● Task directions
Given the material below, return only the lines starting at the line with "Lemma playable_Get k" and ending at the line with "intros [o|e].", exactly as they appear.

● Input material
Lemma playable_on_entropy {A} (m : M entropy A) : playable (W:=script * entropy) (on_entropy m).
Proof. apply playable_pure; intros [s t]; [|intros s']; unfold on_entropy; simpl; by destruct (m t). Qed.
Hint Resolve playable_on_cluster playable_on_entropy : script.

Lemma playable_Get k key : playable (W:=script) (Get k key).
Proof. apply playable_object. Qed.
Lemma playable_ListAll k : playable (W:=script) (ListAll k).
Proof. apply playable_objects. Qed.
Lemma playable_Create k o : playable (W:=script) (Create k o).
Proof. apply playable_object. Qed.
Lemma playable_StatusUpdate k o : playable (W:=script) (StatusUpdate k o).
Proof. apply playable_object. Qed.

Lemma playable_CreateOrUpdate k obj f : playable (W:=script * entropy) (CreateOrUpdate k obj f).
Proof.
  apply playable_try; [apply (playable_on_cluster (ask_object k _)); auto with script|].
  intros [o|e].
  - apply playable_bind; [apply (playable_on_entropy (f o))|]. intros o'.
    destruct (deep_equal k o o'); [apply playable_ret|].
    apply (playable_on_cluster (ask_object k _)); auto with script.
  - destruct (IsNotFound e); [|apply playable_throw].
    apply playable_bind; [apply (playable_on_entropy (f obj))|]. intros o'.
    apply (playable_on_cluster (ask_object k _)); auto with script.
Qed.
Hint Resolve playable_Get playable_ListAll playable_Create playable_StatusUpdate playable_CreateOrUpdate : script.

(** One tactic walks through the controllers' code. *)
Ltac play :=
  repeat first
    [ progress (intros; cbv beta zeta)
    | solve [eauto 2 with script]
    | apply playable_bind | apply playable_try | apply playable_on_cluster
    | match goal with
      | |- playable (match ?x with _ => _ end) => destruct x
      | |- playable (if ?x then _ else _) => destruct x
      end ].

Lemma playable_client req : playable (W:=script * entropy) (OAuthClientController.Reconcile req).
Proof. unfold OAuthClientController.Reconcile. play. Qed.

Lemma playable_collect a items : playable (W:=script) (collect_loop a items).
Proof. induction items as [|c items IH]; simpl; unfold clientSecretDigest; play. Qed.
Hint Resolve playable_collect : script.

Lemma playable_apply a clients missing domains rendered :
  playable (W:=script * entropy) (applyConfig a clients missing domains rendered).
Proof.
  unfold applyConfig, reconcileCoreSecret, reconcileConfigMap, reconcileService, reconcileDataPVC,
    reconcileDeployment, updateStatus. play.
Qed.
Hint Resolve playable_apply : script.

● Solution to this exercise
Lemma playable_Get k key : playable (W:=script) (Get k key).
Proof. apply playable_object. Qed.
Lemma playable_ListAll k : playable (W:=script) (ListAll k).
Proof. apply playable_objects. Qed.
Lemma playable_Create k o : playable (W:=script) (Create k o).
Proof. apply playable_object. Qed.
Lemma playable_StatusUpdate k o : playable (W:=script) (StatusUpdate k o).
Proof. apply playable_object. Qed.

Lemma playable_CreateOrUpdate k obj f : playable (W:=script * entropy) (CreateOrUpdate k obj f).
Proof.
  apply playable_try; [apply (playable_on_cluster (ask_object k _)); auto with script|].
  intros [o|e].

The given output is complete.